The car glided through leafy suburbs before turning in to one of the park’s back lots and, from there, taking another turn onto a wide dirt road. The dirt road led up to Aibak Polo Ground, where privileged children learnt to horse ride and some of them grew up to play polo on the impeccably mowed green ground.

The polo match had begun, and Alys and Jena could see majestic horses galloping at full speed towards goals, their coats polished by the sun, their riders in crisp whites wielding their mallets as they went after the wooden ball. Jena got out of the car and teetered for a moment on her shoes before turning resolutely towards the polo ground and clubhouse.

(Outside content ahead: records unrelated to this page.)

(** * The 110% Protocol System: a shallow embedding and its properties

    The development follows the TypeScript sources file by file:
    [types.ts], [core.ts], [protocol.ts], [self-healing.ts],
    [self-learning.ts], [api.ts] and [integrations.ts].

    Conventions of the embedding.
    - A JavaScript [number] that the code only ever uses as a counter, a
      millisecond reading or an integer constant is a [Z]; a [number] that
      is the result of a division is an IEEE 754 binary64 value
      ([spec_float] with precision 53 and maximal exponent 1024), computed
      with the operations of [SpecFloat], which round exactly like the
      JavaScript operators [*], [/] and [+].
    - Classes are records of their fields; a method is a computation in a
      state-and-exception monad over the record, so that mutation and
      [throw]/[try]/[catch] read like the source.
    - [Date.now()], [new Date()], [randomUUID()] and [Math.random()] read
      an oracle carried by the runtime; nothing is assumed about the
      values it delivers.
    - An [async] method is a computation that yields the value (or the
      exception) its promise settles with; where calls of a method can
      overlap and the overlap shows, as for [execute], the method is
      also given by the stretches between its [await]s, which the event
      loop runs one at a time.
    - Closures handed in by the caller are given by what the object sees
      of them: the promise of an operation by how it settles, a healing
      action by what it leaves of the runtime and how it settles. *)

From Stdlib Require Import ZArith List Bool String Ascii Lia Sorted Permutation.
From Stdlib Require Import SpecFloat.
From stdpp Require Import base tactics option list strings gmap pretty.

Local Open Scope string_scope.
Local Open Scope list_scope.
Local Open Scope Z_scope.

(* ===================================================================== *)
(** * JavaScript values, errors and numbers *)
(* ===================================================================== *)

(** The values passed through the generic parameter [T] of [execute] and
    stored in [metadata] fields. *)
#[local] Unset Elimination Schemes.
Inductive JsValue : Type :=
| JUndefined
| JNull
| JBool (b : bool)
| JNum (n : Z)
| JStr (s : string)
| JObj (fields : list (string * JsValue)).
#[local] Set Elimination Schemes.

(** [result !== null && result !== undefined] *)
Definition notNullish (v : JsValue) : bool :=
  match v with
  | JNull | JUndefined => false
  | _ => true
  end.

(** An [Error] object: the two properties the code reads.  [heal] is
    given [Error] objects, as its signature asks. *)
Record JsError : Type := mkError {
  err_name : string;
  err_message : string
}.

(** [new Error(msg)] *)
Definition Error (msg : string) : JsError :=
  {| err_name := "Error"; err_message := msg |}.

(** [String(error)], that is [Error.prototype.toString]. *)
Definition String_of_error (e : JsError) : string :=
  if String.eqb (err_name e) "" then err_message e
  else if String.eqb (err_message e) "" then err_name e
  else (err_name e ++ ": " ++ err_message e)%string.

(** A thrown value, which need not be an [Error] object ([catch (error)]
    binds an [unknown]).  The code converts a caught value with
    [String(error)], logs it and throws it again.  So a thrown value is
    an [Error] object, which converts as [Error.prototype.toString]
    says, or any other value, given by what the conversion makes of it:
    a string, or nothing for a value that cannot be converted (an object
    without [toString], such as [Object.create(null)], or one whose
    [toString] throws). *)
Inductive Thrown : Type :=
| ThrownError (e : JsError)
| ThrownOther (converted : option string).
Coercion ThrownError : JsError >-> Thrown.

(** How a call ends: with a value, or with a thrown value. *)
Inductive Completion (A : Type) : Type :=
| Normal (a : A)
| Abrupt (e : Thrown).
Arguments Normal {A} a.
Arguments Abrupt {A} e.

(** [String(error)] on a caught value.  Converting a value that has no
    conversion throws in its turn. *)
Definition String_of (thrown : Thrown) : Completion string :=
  match thrown with
  | ThrownError e => Normal (String_of_error e)
  | ThrownOther (Some converted) => Normal converted
  | ThrownOther None =>
      Abrupt (mkError "TypeError" "Cannot convert object to primitive value")
  end.

(** ** binary64 arithmetic *)
Module Number.
Definition prec : Z := 53.
Definition emax : Z := 1024.

(** The double nearest to an integer (exact below [2^53]). *)
Definition ofZ (z : Z) : spec_float := binary_normalize prec emax z 0 false.

Definition add : spec_float -> spec_float -> spec_float := SFadd prec emax.
Definition mul : spec_float -> spec_float -> spec_float := SFmul prec emax.
Definition div : spec_float -> spec_float -> spec_float := SFdiv prec emax.

(** [x >= y] and [x < y] on doubles *)
Definition geb (x y : spec_float) : bool := SFleb y x.
Definition ltb (x y : spec_float) : bool := SFltb x y.

(** [n || d] on an integer-valued number: [0] is falsy. *)
Definition orDefault (n d : Z) : Z := if n =? 0 then d else n.
End Number.

#[global] Instance spec_float_eq_dec : EqDecision spec_float.
Proof. solve_decision. Defined.

(* ===================================================================== *)
(** * Strings and arrays *)
(* ===================================================================== *)

Definition lowerAscii (c : ascii) : ascii :=
  let n := nat_of_ascii c in
  if (Nat.leb 65 n && Nat.leb n 90)%bool then ascii_of_nat (n + 32) else c.

Fixpoint toLowerCase (s : string) : string :=
  match s with
  | EmptyString => EmptyString
  | String c s' => String (lowerAscii c) (toLowerCase s')
  end.

(** [hay.includes(needle)] *)
Fixpoint includes (needle hay : string) : bool :=
  if String.prefix needle hay then true
  else match hay with
       | EmptyString => false
       | String _ hay' => includes needle hay'
       end.

(** [/a|b|c/i.test(s)] for literal alternatives [a], [b], [c]: some
    alternative occurs in [s] up to the case of ASCII letters.  Without
    the [u] flag a pattern letter never matches a character outside
    ASCII, so folding the ASCII letters of both sides is exact. *)
Definition testIgnoreCase (alternatives : list string) (s : string) : bool :=
  existsb (fun a => includes (toLowerCase a) (toLowerCase s)) alternatives.

Module Array.
Section Array.
Context {A : Type}.

(** [arr.slice(0, end)]: a negative [end] counts from the back. *)
Definition slice0 (end_ : Z) (arr : list A) : list A :=
  let len := Z.of_nat (length arr) in
  let final := if end_ <? 0 then Z.max (len + end_) 0 else Z.min end_ len in
  take (Z.to_nat final) arr.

Ajmer drove back down the dirt road and parked amid a row of other good cars. Alys got out and told him she’d be back soon. Ajmer nodded. Pressing PLAY on her Walkman – she and Jena had recorded English songs on one side of the tape and Pakistani songs on the other – she hummed to ‘Material Girl’ and jogged to the clay track that ran around the periphery of the Race Course Park. Once an actual racecourse, until betting on horses was banned for political expediency in the name of Islam, the course had been converted into a sprawling public park.

Alys passed the Japanese garden and pagoda. Every few steps the park gardeners pruned leaves and deposited seeds, their shalwars pulled up over ashy knees, their sun-wrinkled legs planted firmly on the earth. She nodded a greeting as she walked by, and they nodded back. She thought of her father and the calm and refuge he’d found among flora and fauna. She passed by a couple seated on a bench, eating oranges in front of impeccably manicured flower beds. The veiled woman was feeding the bearded man with her fingers, and a citrus scent floated over the jogging track from the orange peels gathered in her lap.

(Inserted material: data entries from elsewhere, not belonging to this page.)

(** X5. The constructor survives missing model files only.  When both
    files are present and OpenCV fails to load the detector or the network,
    the exception leaves the constructor; when both load, the recognizer
    holds both models. *)
Theorem init_with_model_files (cv : OpenCV) (fs : FileSystem) :
  exists_ (yunet_path fs) = true ->
  exists_ (mobilefacenet_path fs) = true ->
  match FaceDetectorYN_create cv, readNetFromONNX cv with
  | Raise e, _ => fst (__init__ cv fs) = Raise e
  | Ok _, Raise e => fst (__init__ cv fs) = Raise e
  | Ok d, Ok n =>
      fst (__init__ cv fs) = Ok tt
      /\ detector (snd (__init__ cv fs)) = Some d
      /\ recognizer (snd (__init__ cv fs)) = Some n
  end.
Proof.
  intros Hy Hm. unfold __init__, _load_models, _load_database.
  unfold def, invoke, try_except, bind, call, return_, pass, ret, modify.
  unfold get. rewrite Hy, Hm. simpl.
  destruct (FaceDetectorYN_create cv); simpl; [|done].
  destruct (readNetFromONNX cv); simpl; [|done].
  destruct (embeddings_file fs) as [|e1|e]; simpl; try done.
  - by destruct (exists_ (names_file fs)).
  - destruct (names_file fs) as [|e2|n]; simpl; try done.
    by destruct (len e).
Qed.

End LoadingMore.

(** ** The per-frame pipeline, in full *)

Section PipelineMore.

Import Recognizer.

Variable cv : OpenCV.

Stopping to stretch her calves, Alys gazed at some boys playing cricket. The wickets were red bricks set upright on their narrow ends. The fielders stood waiting in their jeans and knockoff T-shirts. The bowler was good; the batsman was nervous; the rest was history. She switched the tape to side B, and Nazia Hassan’s seductive ‘Aap Jaisa Koi’ came on, followed by ‘Disco Deewane’. Nazia and her brother, Zoheb, were the first Pakistani pop singers Alys and Jena had heard and loved in Jeddah. Nazia had died earlier that year, and the sisters had mourned her passing.

Alys jogged by the artificial lake with paddleboats chained to one end for the winter and climbed up the steep man-made hill. Standing at the summit, she caught her breath as she looked out at the landscaped park, at the children in the playground, at groups of young men studying or napping, at the flock of sparrows in the blue-grey sky.